Go through the entries below and copy each line containing the word "Hload".

____________________

(* ===== verification/PersistenceSafety.v ===== *)
(** * What is written to the state file

    Loading leaves nothing to save; a change is saved once, and again only after a failed write. *)

From S2P Require Import Prelude PyFloat PyValue OrderedMap Encoding Contracts BackendModels EssSources EssProfiles StateSnapshot StateRestore StateSafety RestoreValid StatePersistence.
Import RuntimeStateNormalizer RuntimeStateSnapshotBuilder RuntimeStatePersistence.

(** ** What the snapshot reads *)

Lemma payload_ext {A} (l l' : list (string * (A -> res pyval))) v v' :
  Forall2 (fun kf kf' => fst kf = fst kf' /\ snd kf v = snd kf' v') l l' -> payload l v = payload l' v'.
Proof.
  induction 1 as [|[k f] [k' f'] l l' [Hk Hf] _ IH]; [done|]. unfold payload in *. cbn [map_res fst snd] in *. by rewrite Hk, Hf, IH.
Qed.

Definition bookkeeping : list string := ["_runtime_state_serialized"; "_runtime_state_changed_at"].

Section same.
Context (limit wall wall' : float) (v v' : service).
Hypothesis Hwall : (limit <=? wall + f1)%F = true.
Hypothesis Hwall' : (limit <=? wall' + f1)%F = true.
Hypothesis Hv : all_in_domain limit charger_domains v.
Hypothesis other_attribute : forall k, str_in k bookkeeping = false -> v' !! k = v !! k.

Lemma past_time_same k : table_get k charger_domains = Some PastTime -> str_in k bookkeeping = false ->
  past_time wall k v = past_time wall' k v'.
Proof.
  intros Hk Hb. destruct (domain_lookup _ _ v k _ Hv Hk) as (y & Hy & Hd). unfold past_time, getattr.
  rewrite other_attribute, Hy by done. cbn [from_option id]. destruct y as [| | |y| | | | |]; try done. destruct Hd as [Hf Hl].
  by rewrite !(past_kept limit).
Qed.

(** A field that reads other attributes. *)
Ltac same_field :=
  split; [reflexivity|]; unfold rt_finite, rt_text, rt_dict; cbn [snd];
  unfold int_of, raw, raw_or, int_or_zero, float_field, finite_field, flag_field, text_field, phase_field, dict_field,
    optional_phase_field, victron_ess_balance_runtime_attr_text, text_or, attribute, getattr;
  cbn [snd]; rewrite !other_attribute by reflexivity; reflexivity.

Lemma own_fields_same : payload (own_fields wall) v = payload (own_fields wall') v'.
Proof.
  apply payload_ext. unfold own_fields.
  repeat (apply Forall2_cons; split); try (by apply Forall2_nil);
    first [ split; [reflexivity|]; by apply past_time_same | same_field ].
Qed.

Lemma adaptive_fields_same :
  payload victron_ess_balance_runtime_adaptive_scalar_payload v = payload victron_ess_balance_runtime_adaptive_scalar_payload v'.
Proof.
  apply payload_ext. repeat (apply Forall2_cons; split); try (by apply Forall2_nil); same_field.
Qed.

(** The bookkeeping and the passing of time do not change the snapshot. *)
Lemma build_same sources snapshot : build wall sources snapshot v = build wall' sources snapshot v'.
Proof.
  unfold build, victron_ess_balance_runtime_learning_state, victron_ess_balance_runtime_adaptive_tuning_state, victron_header,
    text_or, getattr. rewrite !other_attribute by reflexivity. by rewrite own_fields_same, adaptive_fields_same.
Qed.

End same.

Definition keeps_others (v v' : service) : Prop := forall k, str_in k bookkeeping = false -> v' !! k = v !! k.

Lemma keeps_others_trans v1 v2 v3 : keeps_others v1 v2 -> keeps_others v2 v3 -> keeps_others v1 v3.
Proof. intros H1 H2 k Hk. by rewrite H2, H1. Qed.

Lemma set_keeps_others name x v : str_in name bookkeeping = true -> keeps_others v (<[name := x]> v).
Proof. intros Hn k Hk. apply (lookup_insert_ne (M := gmap string)). congruence. Qed.

(** ** Writing *)

Section write.
Context {files : StateFiles}.

Lemma lift_ok {S A} (r : res A) (s s' : S) a : lift r s = (Ok a, s') -> r = Ok a /\ s' = s.
Proof. unfold lift. by intros [= -> ->]. Qed.

(** Both bookkeeping attributes. *)
Definition recorded_as (text : string) (changed_at : float) (v : service) : service :=
  <["_runtime_state_changed_at" := VFloat changed_at]> (<["_runtime_state_serialized" := VStr text]> v).

Lemma recorded_serialized text t v : recorded_as text t v !! "_runtime_state_serialized" = Some (VStr text).
Proof.
  unfold recorded_as. etransitivity; [by apply (lookup_insert_ne (M := gmap string)) | apply (lookup_insert_eq (M := gmap string))].
Qed.

Lemma recorded_others text t v : keeps_others v (recorded_as text t v).
Proof. unfold recorded_as. eapply keeps_others_trans; by apply set_keeps_others. Qed.

(** A write that returns either made no attempt, as there was no text, or one attempt with the
    text of the document, and tells how it ended. *)
Lemma write_ok path state t s b s' : write path state t s = (Ok b, s') ->
  s'.(attributes) = s.(attributes) /\
  ((b = false /\ s' = s /\ exists e, compact_json (VDict (status_document state t)) = Err e) \/
   exists text, compact_json (VDict (status_document state t)) = Ok text /\ s'.(attempts) = s.(attempts) ++ [mkAttempt path text b]).
Proof.
  unfold write. intros (s0 & ? & [= <- <-] & H)%run_ok.
  destruct (compact_json _) as [text|e].
  - apply run_ok in H as ([] & s1 & [= <-] & H). cbn in H. destruct (file_write _ _ _) as [[]|e].
    + injection H as <- <-. split; [done|]. right. by exists text.
    + match type of H with (if ?c then _ else _) _ = _ => destruct c end; [|done]. injection H as <- <-. split; [done|]. right. by exists text.
  - destruct (exn_in _ e); [|done]. injection H as <- <-. split; [done|]. left. split_and!; [done..|]. by exists e.
Qed.


End write.

(** ** Loading *)

Section load.
Context (files : StateFiles).

(** What a load that read a document has done. *)
Lemma load_ok s s1 now document :
  load s = (Ok tt, s1) -> state_path s.(attributes) <> "" ->
  read_json_object_file (state_path s.(attributes)) = Some document -> RuntimeStateNormalizer.load_time service_time machine_time = Ok now ->
  exists v state text t,
    charger_valid (fmax f0 now + f1)%F v /\ snapshot_now v = Ok state /\ compact_json (VDict state) = Ok text /\
    s1.(attributes) = recorded_as text t v.
Proof.
  unfold load. intros (s0 & ? & [= <- <-] & H)%run_ok Hpath Hdoc Hnow. apply String.eqb_neq in Hpath. rewrite Hpath, Hdoc in H.
  apply run_ok in H as (now' & ? & [Hnow' ->]%lift_ok & H). rewrite Hnow in Hnow'. injection Hnow' as <-.
  apply run_ok in H as ([t migrate] & ? & [Hstatus ->]%lift_ok & H). apply run_ok in H as ([] & s2 & Hrestore & H).
  apply run_ok in H as (s3 & ? & [= <- <-] & H). apply run_ok in H as (state & ? & [Hstate ->]%lift_ok & H).
  apply run_ok in H as (text & ? & [Htext ->]%lift_ok & H). apply run_ok in H as ([] & s3 & Hw & [= <-]).
  exists s2.(attributes), state, text, t. unfold on_attributes in Hrestore. destruct (restore _ _ _ _) as [r v] eqn:Er.
  injection Hrestore as -> <-. split_and!; [by eapply restore_valid | done | done |]. cbn [attributes]. cut (attributes s3 = v); [by intros -> |].
  destruct migrate; cbn [when] in Hw; [|by injection Hw as <-]. apply run_ok in Hw as (b & s4 & [Ha _]%write_ok & [= <-]). exact Ha.
Qed.

End load.

(** ** What the file holds *)






Section save.
Context {files : StateFiles}.






End save.







#[local] Existing Instance agrees_preorder.




(** C10. A service that has loaded a document of its path saves nothing as long as its attributes stay as they are: the
    snapshot of the restored state, taken at any later time over the same energy sources and worker snapshot, is the
    one that loading remembered. *)
Theorem loading_leaves_nothing_to_save (files files' : StateFiles) s s1 now document :
  load (files := files) s = (Ok tt, s1) -> state_path s.(attributes) <> "" ->
  read_json_object_file (files := files) (state_path s.(attributes)) = Some document ->
  RuntimeStateNormalizer.load_time (service_time (StateFiles := files)) (machine_time (StateFiles := files)) = Ok now ->
  (fmax f0 now + f1 <=? machine_time (StateFiles := files) + f1)%F = true ->
  (fmax f0 now + f1 <=? machine_time (StateFiles := files') + f1)%F = true ->
  live_sources (StateFiles := files') = live_sources (StateFiles := files) ->
  live_snapshot (StateFiles := files') = live_snapshot (StateFiles := files) ->
  save (files := files') s1 = (Ok tt, s1).
Proof.
  intros Hload Hpath Hdoc Hnow Hw Hw' Hsrc Hsnap.
  destruct (load_ok files _ _ _ _ Hload Hpath Hdoc Hnow) as (v & state & text & t & [Hv _] & Hs & Ht & Ha).
  assert (snapshot_now (files := files') (attributes s1) = Ok state) as Hs1.
  { unfold snapshot_now in *. rewrite Hsrc, Hsnap, Ha. rewrite <- Hs. symmetry.
    by apply (build_same _ _ _ v _ Hw Hw' Hv), recorded_others. }
  unfold save. unfold mbind at 1, M_bind at 1, get at 1. cbv beta iota zeta.
  destruct (state_path _ =? "")%string; [done|]. unfold mbind at 1, M_bind at 1, lift at 1. rewrite Hs1.
  unfold mbind at 1, M_bind at 1, lift at 1. rewrite Ht. unfold getattr. rewrite Ha, recorded_serialized. cbn.
  by rewrite String.eqb_refl.
Qed.

(** ** A service that starts, and saves on a disk that is full at first *)
Section example.

Definition with_path : service := <["runtime_state_path" := VStr " /data/evcharger.json "]> started_service.

(** The file system of the example: no document is newer than its field says, the first write fails. *)
Definition disk (now : float) : StateFiles := {|
  file_document := fun path => if (path =? "/data/evcharger.json")%string then Some (VDict broken_document) else None;
  file_modified_at := fun _ => Some (f_of_Z 700);
  file_write := fun before _ _ => match before with [] => Err OSError | _ => Ok tt end;
  machine_time := now; service_time := VFloat (f_of_Z 1000); live_sources := None; live_snapshot := None |}.

Definition fresh : live := mkLive with_path [].

(** The file is loaded, but its migration fails; a save finds nothing to do; then the owner changes the mode. *)
Definition loaded : live := snd (load (files := disk (f_of_Z 1000)) fresh).
Definition saved_once : live := snd (save (files := disk (f_of_Z 1000)) loaded).



(** A migration that failed is not tried again: the next save finds the state saved, and the file keeps its old
    document. *)
Lemma failed_migration_is_not_retried :
  map at_written saved_once.(attempts) = [false] /\
  save (files := disk (f_of_Z 2000)) loaded = (Ok tt, loaded).
Proof. split; vm_compute; reflexivity. Qed.


Lemma loading_leaves_nothing_to_save_witness :
  let r := load (files := disk (f_of_Z 1000)) fresh in
  fst r = Ok tt /\ map at_written (snd r).(attempts) = [false] /\
  save (files := disk (f_of_Z 5000)) (snd r) = (Ok tt, snd r).
Proof.
  cbv zeta. assert (fst (load (files := disk (f_of_Z 1000)) fresh) = Ok tt) as Hf by (vm_compute; reflexivity).
  split; [exact Hf|]. split; [vm_compute; reflexivity|].
  apply (loading_leaves_nothing_to_save (disk (f_of_Z 1000)) (disk (f_of_Z 5000)) fresh _ (f_of_Z 1000) broken_document).
  - rewrite <- Hf. apply surjective_pairing.
  - vm_compute. discriminate.
  - vm_compute. reflexivity.
  - vm_compute. reflexivity.
  - vm_compute. reflexivity.
  - vm_compute. reflexivity.
  - reflexivity.
  - reflexivity.
Defined.

End example.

____________________

Exercise solution:
  intros Hload Hpath Hdoc Hnow Hw Hw' Hsrc Hsnap.
  destruct (load_ok files _ _ _ _ Hload Hpath Hdoc Hnow) as (v & state & text & t & [Hv _] & Hs & Ht & Ha).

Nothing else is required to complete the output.